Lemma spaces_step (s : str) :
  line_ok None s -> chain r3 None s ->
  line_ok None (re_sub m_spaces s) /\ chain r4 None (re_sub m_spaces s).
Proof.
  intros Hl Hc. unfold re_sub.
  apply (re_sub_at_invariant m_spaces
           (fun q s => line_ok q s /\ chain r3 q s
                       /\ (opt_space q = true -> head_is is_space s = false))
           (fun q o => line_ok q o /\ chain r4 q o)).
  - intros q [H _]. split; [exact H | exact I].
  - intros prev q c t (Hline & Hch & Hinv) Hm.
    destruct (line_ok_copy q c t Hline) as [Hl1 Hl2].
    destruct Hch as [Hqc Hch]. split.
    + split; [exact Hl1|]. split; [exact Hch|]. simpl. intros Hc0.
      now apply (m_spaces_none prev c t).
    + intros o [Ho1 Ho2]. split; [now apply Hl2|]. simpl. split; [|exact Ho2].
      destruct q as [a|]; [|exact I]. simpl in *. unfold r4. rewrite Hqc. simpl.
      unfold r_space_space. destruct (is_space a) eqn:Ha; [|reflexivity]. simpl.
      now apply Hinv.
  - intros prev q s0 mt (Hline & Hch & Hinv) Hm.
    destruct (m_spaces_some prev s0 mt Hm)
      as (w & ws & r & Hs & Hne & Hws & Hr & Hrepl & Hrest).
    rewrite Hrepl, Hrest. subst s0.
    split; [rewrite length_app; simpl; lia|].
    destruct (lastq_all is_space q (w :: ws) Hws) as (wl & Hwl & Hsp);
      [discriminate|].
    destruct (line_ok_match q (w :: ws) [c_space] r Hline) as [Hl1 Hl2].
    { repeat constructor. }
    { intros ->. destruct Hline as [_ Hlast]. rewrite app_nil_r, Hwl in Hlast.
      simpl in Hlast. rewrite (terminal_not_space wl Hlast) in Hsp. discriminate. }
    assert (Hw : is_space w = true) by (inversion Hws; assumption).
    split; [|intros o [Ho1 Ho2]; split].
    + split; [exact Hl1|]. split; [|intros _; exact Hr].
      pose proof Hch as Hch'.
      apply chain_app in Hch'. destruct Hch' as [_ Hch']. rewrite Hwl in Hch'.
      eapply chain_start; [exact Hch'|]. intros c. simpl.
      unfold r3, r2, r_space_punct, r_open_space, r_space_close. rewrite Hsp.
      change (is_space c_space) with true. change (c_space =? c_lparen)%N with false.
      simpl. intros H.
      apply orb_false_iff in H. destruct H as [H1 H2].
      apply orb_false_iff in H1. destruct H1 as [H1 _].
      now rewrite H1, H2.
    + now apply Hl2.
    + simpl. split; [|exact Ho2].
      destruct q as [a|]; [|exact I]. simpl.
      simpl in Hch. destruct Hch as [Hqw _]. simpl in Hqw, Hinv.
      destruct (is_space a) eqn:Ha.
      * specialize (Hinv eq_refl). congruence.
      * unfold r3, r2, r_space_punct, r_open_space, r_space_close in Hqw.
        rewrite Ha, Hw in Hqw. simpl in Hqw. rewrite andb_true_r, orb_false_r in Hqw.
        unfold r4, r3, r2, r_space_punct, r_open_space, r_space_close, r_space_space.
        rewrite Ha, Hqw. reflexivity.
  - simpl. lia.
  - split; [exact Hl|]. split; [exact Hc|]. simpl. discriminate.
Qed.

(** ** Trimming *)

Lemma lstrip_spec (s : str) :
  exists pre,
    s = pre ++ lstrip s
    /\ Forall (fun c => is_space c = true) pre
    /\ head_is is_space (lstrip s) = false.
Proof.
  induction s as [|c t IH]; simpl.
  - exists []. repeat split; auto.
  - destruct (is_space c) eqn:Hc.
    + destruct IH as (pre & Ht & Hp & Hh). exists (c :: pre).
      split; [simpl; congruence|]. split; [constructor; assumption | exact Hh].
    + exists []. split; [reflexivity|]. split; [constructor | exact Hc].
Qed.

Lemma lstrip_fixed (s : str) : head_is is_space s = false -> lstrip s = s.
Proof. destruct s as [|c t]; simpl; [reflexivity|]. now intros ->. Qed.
---
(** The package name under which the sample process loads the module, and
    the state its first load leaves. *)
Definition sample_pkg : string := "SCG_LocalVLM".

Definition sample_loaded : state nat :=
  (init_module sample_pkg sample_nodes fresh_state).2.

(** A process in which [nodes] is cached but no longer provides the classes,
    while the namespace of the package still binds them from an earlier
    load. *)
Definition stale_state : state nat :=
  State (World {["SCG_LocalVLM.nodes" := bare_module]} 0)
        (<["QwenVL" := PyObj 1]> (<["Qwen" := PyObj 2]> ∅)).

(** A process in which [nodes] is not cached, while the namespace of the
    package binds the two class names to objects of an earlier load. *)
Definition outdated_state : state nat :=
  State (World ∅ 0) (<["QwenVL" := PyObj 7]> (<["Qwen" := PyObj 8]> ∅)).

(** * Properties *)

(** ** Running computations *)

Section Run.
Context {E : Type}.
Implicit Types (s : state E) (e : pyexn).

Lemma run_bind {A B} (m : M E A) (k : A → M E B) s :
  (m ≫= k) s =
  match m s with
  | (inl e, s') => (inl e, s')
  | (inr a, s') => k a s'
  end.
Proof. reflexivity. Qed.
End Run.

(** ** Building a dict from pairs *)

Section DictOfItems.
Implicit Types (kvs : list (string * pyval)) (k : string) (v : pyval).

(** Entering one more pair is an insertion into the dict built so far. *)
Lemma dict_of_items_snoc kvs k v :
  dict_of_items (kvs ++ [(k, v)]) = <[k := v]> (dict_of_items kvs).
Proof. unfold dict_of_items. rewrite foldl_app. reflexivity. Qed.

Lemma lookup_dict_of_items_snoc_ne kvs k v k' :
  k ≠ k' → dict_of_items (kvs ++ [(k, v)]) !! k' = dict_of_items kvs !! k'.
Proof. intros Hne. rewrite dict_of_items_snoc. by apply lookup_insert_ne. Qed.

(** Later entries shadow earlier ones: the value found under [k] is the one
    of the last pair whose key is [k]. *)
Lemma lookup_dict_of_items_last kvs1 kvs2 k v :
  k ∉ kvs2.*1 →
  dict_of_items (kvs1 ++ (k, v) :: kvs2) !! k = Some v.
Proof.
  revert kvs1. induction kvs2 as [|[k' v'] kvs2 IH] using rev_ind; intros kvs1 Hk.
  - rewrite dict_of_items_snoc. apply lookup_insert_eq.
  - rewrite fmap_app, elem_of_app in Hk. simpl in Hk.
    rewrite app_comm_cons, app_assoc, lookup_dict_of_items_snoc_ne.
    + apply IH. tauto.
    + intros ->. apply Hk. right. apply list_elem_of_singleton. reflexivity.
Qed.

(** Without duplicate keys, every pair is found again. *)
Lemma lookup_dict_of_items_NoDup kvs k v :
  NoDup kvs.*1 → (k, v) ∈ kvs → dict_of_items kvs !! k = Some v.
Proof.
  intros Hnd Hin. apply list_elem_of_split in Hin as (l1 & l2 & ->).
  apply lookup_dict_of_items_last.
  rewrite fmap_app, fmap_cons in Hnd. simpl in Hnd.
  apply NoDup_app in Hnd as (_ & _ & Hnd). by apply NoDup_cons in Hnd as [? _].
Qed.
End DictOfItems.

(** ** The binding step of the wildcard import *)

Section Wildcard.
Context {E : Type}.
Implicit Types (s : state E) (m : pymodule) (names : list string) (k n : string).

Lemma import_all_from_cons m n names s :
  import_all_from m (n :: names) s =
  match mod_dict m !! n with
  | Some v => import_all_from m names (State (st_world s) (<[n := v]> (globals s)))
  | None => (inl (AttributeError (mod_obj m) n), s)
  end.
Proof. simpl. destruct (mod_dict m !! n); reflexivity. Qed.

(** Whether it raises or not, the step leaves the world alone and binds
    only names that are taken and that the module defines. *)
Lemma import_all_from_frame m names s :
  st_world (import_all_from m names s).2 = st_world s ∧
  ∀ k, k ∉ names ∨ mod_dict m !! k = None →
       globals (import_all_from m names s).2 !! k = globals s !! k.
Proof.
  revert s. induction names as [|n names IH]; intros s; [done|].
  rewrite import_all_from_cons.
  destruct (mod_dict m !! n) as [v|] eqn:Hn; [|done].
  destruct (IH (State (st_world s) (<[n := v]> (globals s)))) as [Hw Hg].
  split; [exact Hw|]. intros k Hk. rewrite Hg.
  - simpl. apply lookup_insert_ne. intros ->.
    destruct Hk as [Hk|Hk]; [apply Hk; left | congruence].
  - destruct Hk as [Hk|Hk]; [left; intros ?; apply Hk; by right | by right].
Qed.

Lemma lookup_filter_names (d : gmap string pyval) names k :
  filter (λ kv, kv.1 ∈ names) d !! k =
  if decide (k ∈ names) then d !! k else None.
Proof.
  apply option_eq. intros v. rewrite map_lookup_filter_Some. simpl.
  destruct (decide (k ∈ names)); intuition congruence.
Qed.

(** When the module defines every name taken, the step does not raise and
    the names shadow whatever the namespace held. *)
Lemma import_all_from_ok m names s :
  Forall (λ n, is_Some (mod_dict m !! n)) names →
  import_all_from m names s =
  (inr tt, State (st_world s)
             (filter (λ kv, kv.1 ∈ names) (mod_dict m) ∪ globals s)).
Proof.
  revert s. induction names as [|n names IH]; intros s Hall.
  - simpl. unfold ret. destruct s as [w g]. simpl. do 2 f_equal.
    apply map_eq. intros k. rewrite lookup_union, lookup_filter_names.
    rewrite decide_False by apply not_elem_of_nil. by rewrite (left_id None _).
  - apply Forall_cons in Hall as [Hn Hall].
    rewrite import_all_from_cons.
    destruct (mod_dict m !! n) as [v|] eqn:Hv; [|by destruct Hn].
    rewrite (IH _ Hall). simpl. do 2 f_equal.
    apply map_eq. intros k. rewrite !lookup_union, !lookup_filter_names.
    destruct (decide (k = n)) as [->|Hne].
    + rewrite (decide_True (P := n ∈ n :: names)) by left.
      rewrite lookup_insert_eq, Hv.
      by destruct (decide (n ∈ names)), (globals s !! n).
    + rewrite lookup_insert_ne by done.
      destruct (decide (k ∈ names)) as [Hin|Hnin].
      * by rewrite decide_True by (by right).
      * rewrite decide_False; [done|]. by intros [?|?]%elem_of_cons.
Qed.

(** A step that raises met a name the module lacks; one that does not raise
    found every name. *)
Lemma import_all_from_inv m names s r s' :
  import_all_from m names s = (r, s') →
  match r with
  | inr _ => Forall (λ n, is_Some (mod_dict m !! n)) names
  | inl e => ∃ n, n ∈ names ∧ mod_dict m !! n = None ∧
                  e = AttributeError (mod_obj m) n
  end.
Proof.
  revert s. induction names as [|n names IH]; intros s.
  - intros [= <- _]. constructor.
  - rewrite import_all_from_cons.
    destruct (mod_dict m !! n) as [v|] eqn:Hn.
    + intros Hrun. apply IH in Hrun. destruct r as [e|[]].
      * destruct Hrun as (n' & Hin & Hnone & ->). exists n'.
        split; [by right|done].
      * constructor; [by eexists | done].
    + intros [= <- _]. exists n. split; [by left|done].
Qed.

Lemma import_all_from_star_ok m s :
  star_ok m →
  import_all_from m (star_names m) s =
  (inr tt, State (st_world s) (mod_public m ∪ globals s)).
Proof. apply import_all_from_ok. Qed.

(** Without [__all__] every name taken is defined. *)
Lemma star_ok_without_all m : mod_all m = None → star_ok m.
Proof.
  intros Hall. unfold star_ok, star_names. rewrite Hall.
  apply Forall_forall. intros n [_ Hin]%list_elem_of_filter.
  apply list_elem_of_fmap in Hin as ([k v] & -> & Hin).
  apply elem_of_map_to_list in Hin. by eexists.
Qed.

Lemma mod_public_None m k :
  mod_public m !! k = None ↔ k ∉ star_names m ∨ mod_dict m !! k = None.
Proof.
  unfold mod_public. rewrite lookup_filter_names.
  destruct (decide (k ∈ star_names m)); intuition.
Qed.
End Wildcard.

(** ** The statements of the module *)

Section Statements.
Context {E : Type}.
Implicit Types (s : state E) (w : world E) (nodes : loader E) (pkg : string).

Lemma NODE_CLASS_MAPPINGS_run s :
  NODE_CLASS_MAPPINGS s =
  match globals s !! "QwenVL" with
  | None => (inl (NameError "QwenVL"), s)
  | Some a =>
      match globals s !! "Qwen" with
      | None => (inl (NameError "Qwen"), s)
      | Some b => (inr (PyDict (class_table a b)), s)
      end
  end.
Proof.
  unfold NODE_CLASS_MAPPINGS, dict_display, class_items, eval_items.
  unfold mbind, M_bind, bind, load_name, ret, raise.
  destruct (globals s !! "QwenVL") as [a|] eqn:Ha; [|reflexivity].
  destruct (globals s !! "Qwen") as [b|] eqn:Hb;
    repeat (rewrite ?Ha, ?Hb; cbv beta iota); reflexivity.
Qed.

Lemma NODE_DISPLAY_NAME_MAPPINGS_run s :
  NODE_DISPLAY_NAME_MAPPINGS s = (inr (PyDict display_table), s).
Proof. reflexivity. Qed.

* _The task_: Working from the material above, retype exactly the lines from the one with "Lemma spaces_step (s" through the one with "- intros prev q c", both included, and only those lines.

* _Response to the exercise_:
Lemma spaces_step (s : str) :
  line_ok None s -> chain r3 None s ->
  line_ok None (re_sub m_spaces s) /\ chain r4 None (re_sub m_spaces s).
Proof.
  intros Hl Hc. unfold re_sub.
  apply (re_sub_at_invariant m_spaces
           (fun q s => line_ok q s /\ chain r3 q s
                       /\ (opt_space q = true -> head_is is_space s = false))
           (fun q o => line_ok q o /\ chain r4 q o)).
  - intros q [H _]. split; [exact H | exact I].
  - intros prev q c t (Hline & Hch & Hinv) Hm.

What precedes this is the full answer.